In the material below, the required lines run from the one containing "POOL_SIGNATURE ++ le_enc" through the one containing "real_size : Z;". Copy those lines exactly, ends included, and nothing else.

::::

(* ===== verification/ObjHeap.v ===== *)
(** ObjHeap: the memory and the state of the allocator of libpmemobj.

    The layout of the pool (src/src/libpmemobj/backend_persistent.h), the
    structures of bucket.h, arena.h, pool.h and backend.h, and the accesses to
    persistent memory.  The memory is one address space; the pool is mapped in
    it at an address.  A store that the backend makes durable at once
    (b->persist, b->pmemcpy, b->pmemset) is recorded as a durable write, any
    other store as a plain one. *)

From stdpp Require Import strings.
From S2P Require Import Prelude Mem Util Prog StateM.

#[local] Open Scope stateM_scope.

(** ** Layout *)

Definition PERSISTENT_BACKEND_MAJOR : Z := 1.
Definition PERSISTENT_BACKEND_MINOR : Z := 0.
Definition MAX_INFO_SLOT : Z := 1024.
Definition MAX_CHUNK : Z := 65535.
Definition CHUNKSIZE : Z := 1024 * 256.
Definition POOL_SIGNATURE : list byte :=
  [x4d; x45; x4d; x4f; x52; x59; x5f; x50; x4f; x4f; x4c; x5f; x48; x44; x52; x00].
Definition CHUNK_HEADER_MAGIC : Z := 0xC3F0.
Definition ZONE_MIN_SIZE : Z := 32 * CHUNKSIZE.
Definition INFO_SLOT_DATA_SIZE : Z := 28.

Definition CHUNK_FLAG_USED : Z := 1.
Definition POOL_STATE_OPEN : Z := 1.
Definition POOL_STATE_CLOSED : Z := 2.
Definition CHUNK_TYPE_UNKNOWN : Z := 0.
Definition CHUNK_TYPE_BASE : Z := 1.
Definition MAX_CHUNK_TYPE : Z := 4.
Definition INFO_SLOT_TYPE_UNKNOWN : Z := 0.
Definition INFO_SLOT_TYPE_ALLOC : Z := 1.
Definition INFO_SLOT_TYPE_REALLOC : Z := 2.
Definition INFO_SLOT_TYPE_FREE : Z := 3.
Definition MAX_INFO_SLOT_TYPE : Z := 4.
Definition NULL_OFFSET : Z := 0.

(** Sizes of the structures, and offsets inside the pool. *)
Definition SIZEOF_HDR : Z := 1024.
Definition SIZEOF_SLOT : Z := 32.
Definition SIZEOF_CHUNK_HDR : Z := 16.
Definition SIZEOF_ZONE : Z := SIZEOF_HDR + SIZEOF_CHUNK_HDR * MAX_CHUNK + CHUNKSIZE * MAX_CHUNK.

Definition slot_off (i : Z) : Z := SIZEOF_HDR + SIZEOF_SLOT * i.
Definition zone_off (z : Z) : Z := SIZEOF_HDR + SIZEOF_SLOT * MAX_INFO_SLOT + SIZEOF_ZONE * z.
Definition chunk_hdr_off (z i : Z) : Z := zone_off z + SIZEOF_HDR + SIZEOF_CHUNK_HDR * i.
Definition chunk_data_off (z i : Z) : Z := zone_off z + SIZEOF_HDR + SIZEOF_CHUNK_HDR * MAX_CHUNK + CHUNKSIZE * i.

(** struct backend_pool_header: the fields, the reserved bytes, the checksum. *)
Record backend_pool_header := {
  bh_flags : Z; bh_state : Z; bh_major : Z; bh_minor : Z; bh_size : Z; bh_chunk_size : Z; bh_chunks_per_zone : Z;
}.
Definition backend_pool_header_bytes (h : backend_pool_header) : list byte :=
  POOL_SIGNATURE ++ le_enc 4 (bh_flags h) ++ le_enc 4 (bh_state h) ++ le_enc 8 (bh_major h) ++ le_enc 8 (bh_minor h) ++
  le_enc 8 (bh_size h) ++ le_enc 8 (bh_chunk_size h) ++ le_enc 8 (bh_chunks_per_zone h) ++ replicate 952 x00 ++ le_enc 8 0.
Definition HDR_STATE : Z := 20.
Definition HDR_MAJOR : Z := 24.
Definition HDR_SIZE : Z := 40.
Definition HDR_CHUNK_SIZE : Z := 48.
Definition HDR_CHUNKS_PER_ZONE : Z := 56.
Definition HDR_CHECKSUM : Z := 1016.

(** struct backend_chunk_header *)
Record chunk_header := { magic : Z; type_specific : Z; type : Z; flags : Z; size_idx : Z }.
Definition chunk_header_bytes (c : chunk_header) : list byte :=
  le_enc 4 (magic c) ++ le_enc 4 (type_specific c) ++ le_enc 2 (type c) ++ le_enc 2 (flags c) ++ le_enc 4 (size_idx c).
Definition chunk_header_of (m : mem) (a : Z) : chunk_header :=
  {| magic := get32 m a; type_specific := get32 m (a + 4); type := get_le 2 m (a + 8);
     flags := get_le 2 m (a + 10); size_idx := get32 m (a + 12) |}.

(** ** State *)

Record bucket_object := { real_size : Z; data_offset : Z; obj_size_idx : Z; unique_id : Z }.
Definition no_object : bucket_object := {| real_size := 0; data_offset := 0; obj_size_idx := 0; unique_id := 0 |}.

Record backend_persistent := {
  b_pool : Z;               (* where the pool is mapped *)
  pool_size : Z;
  max_zone : Z;
  is_pmem : bool;
  zones_exhausted : Z;
}.

Inductive backend := BACKEND_NOOP | BACKEND_PERSISTENT (b : backend_persistent).

Record arena := {
  associated_threads : Z;
  a_locked : bool;
  a_id : Z;
  a_buckets : list Z;       (* pointers to buckets, NULL is 0 *)
}.

Record pmalloc_pool := {
  bucket_classes : list Z;  (* unit sizes, 0 for a free entry *)
  p_locked : bool;
  arenas : list (option arena);
  p_backend : backend;
  p_buckets : list Z;       (* pointers to buckets, NULL is 0 *)
}.

(** The stores to memory, in order. *)
Inductive heap_event :=
| HWrite (off : Z) (bs : list byte)      (* stored and persisted *)
| HZero (off n : Z)                      (* pmemset to zero *)
| HStore (off : Z) (bs : list byte).     (* stored only *)

Section Heap.
Context {C : Type}.

Record bucket := { unit_size : Z; objects : C }.

Record heap := {
  h_mem : mem;
  h_log : list heap_event;
  h_buckets : gmap Z bucket;             (* the buckets allocated *)
  h_pool : pmalloc_pool;
  h_arena_id : Z;                        (* the thread's arena_id, -1 at first *)
}.

Definition set_h_mem (h : heap) (m : mem) (ev : heap_event) : heap :=
  {| h_mem := m; h_log := h_log h ++ [ev]; h_buckets := h_buckets h; h_pool := h_pool h; h_arena_id := h_arena_id h |}.
Definition set_h_buckets (h : heap) (b : gmap Z bucket) : heap :=
  {| h_mem := h_mem h; h_log := h_log h; h_buckets := b; h_pool := h_pool h; h_arena_id := h_arena_id h |}.
Definition set_h_pool (h : heap) (p : pmalloc_pool) : heap :=
  {| h_mem := h_mem h; h_log := h_log h; h_buckets := h_buckets h; h_pool := p; h_arena_id := h_arena_id h |}.
Definition set_h_arena_id (h : heap) (i : Z) : heap :=
  {| h_mem := h_mem h; h_log := h_log h; h_buckets := h_buckets h; h_pool := h_pool h; h_arena_id := i |}.

Definition set_arenas (p : pmalloc_pool) (l : list (option arena)) : pmalloc_pool :=
  {| bucket_classes := bucket_classes p; p_locked := p_locked p; arenas := l; p_backend := p_backend p; p_buckets := p_buckets p |}.
Definition set_classes (p : pmalloc_pool) (l : list Z) : pmalloc_pool :=
  {| bucket_classes := l; p_locked := p_locked p; arenas := arenas p; p_backend := p_backend p; p_buckets := p_buckets p |}.
Definition set_p_buckets (p : pmalloc_pool) (l : list Z) : pmalloc_pool :=
  {| bucket_classes := bucket_classes p; p_locked := p_locked p; arenas := arenas p; p_backend := p_backend p; p_buckets := l |}.
Definition set_p_locked (p : pmalloc_pool) (b : bool) : pmalloc_pool :=
  {| bucket_classes := bucket_classes p; p_locked := b; arenas := arenas p; p_backend := p_backend p; p_buckets := p_buckets p |}.
Definition set_backend (p : pmalloc_pool) (b : backend) : pmalloc_pool :=
  {| bucket_classes := bucket_classes p; p_locked := p_locked p; arenas := arenas p; p_backend := b; p_buckets := p_buckets p |}.

(** ** Accesses to memory *)

Abbreviation Heap := (M heap).

Definition load (n : nat) (a : Z) : Heap Z := h <- getM ;; ret (get_le n (h_mem h) a).
Definition load_bytes (a n : Z) : Heap (list byte) := h <- getM ;; ret (mread (h_mem h) a n).
Definition store_plain (a : Z) (bs : list byte) : Heap unit :=
  modM (fun h => set_h_mem h (mwrite (h_mem h) a bs) (HStore a bs)).
Definition store_persist (a : Z) (bs : list byte) : Heap unit :=
  modM (fun h => set_h_mem h (mwrite (h_mem h) a bs) (HWrite a bs)).
(** b->pmemset(dest, 0, len) *)
Definition pmemzero (a n : Z) : Heap unit :=
  modM (fun h => set_h_mem h (mzero (h_mem h) a n) (HZero a n)).
(** b->pmemcpy(dest, src, len) *)
Definition pmemcpy (dest src n : Z) : Heap unit := bs <- load_bytes src n ;; store_persist dest bs.
End Heap.

Arguments bucket : clear implicits.
Arguments heap : clear implicits.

::::

● YOUR SOLUTION
  POOL_SIGNATURE ++ le_enc 4 (bh_flags h) ++ le_enc 4 (bh_state h) ++ le_enc 8 (bh_major h) ++ le_enc 8 (bh_minor h) ++
  le_enc 8 (bh_size h) ++ le_enc 8 (bh_chunk_size h) ++ le_enc 8 (bh_chunks_per_zone h) ++ replicate 952 x00 ++ le_enc 8 0.
Definition HDR_STATE : Z := 20.
Definition HDR_MAJOR : Z := 24.
Definition HDR_SIZE : Z := 40.
Definition HDR_CHUNK_SIZE : Z := 48.
Definition HDR_CHUNKS_PER_ZONE : Z := 56.
Definition HDR_CHECKSUM : Z := 1016.

(** struct backend_chunk_header *)
Record chunk_header := { magic : Z; type_specific : Z; type : Z; flags : Z; size_idx : Z }.
Definition chunk_header_bytes (c : chunk_header) : list byte :=
  le_enc 4 (magic c) ++ le_enc 4 (type_specific c) ++ le_enc 2 (type c) ++ le_enc 2 (flags c) ++ le_enc 4 (size_idx c).
Definition chunk_header_of (m : mem) (a : Z) : chunk_header :=
  {| magic := get32 m a; type_specific := get32 m (a + 4); type := get_le 2 m (a + 8);
     flags := get_le 2 m (a + 10); size_idx := get32 m (a + 12) |}.

(** ** State *)

Record bucket_object := { real_size : Z; data_offset : Z; obj_size_idx : Z; unique_id : Z }.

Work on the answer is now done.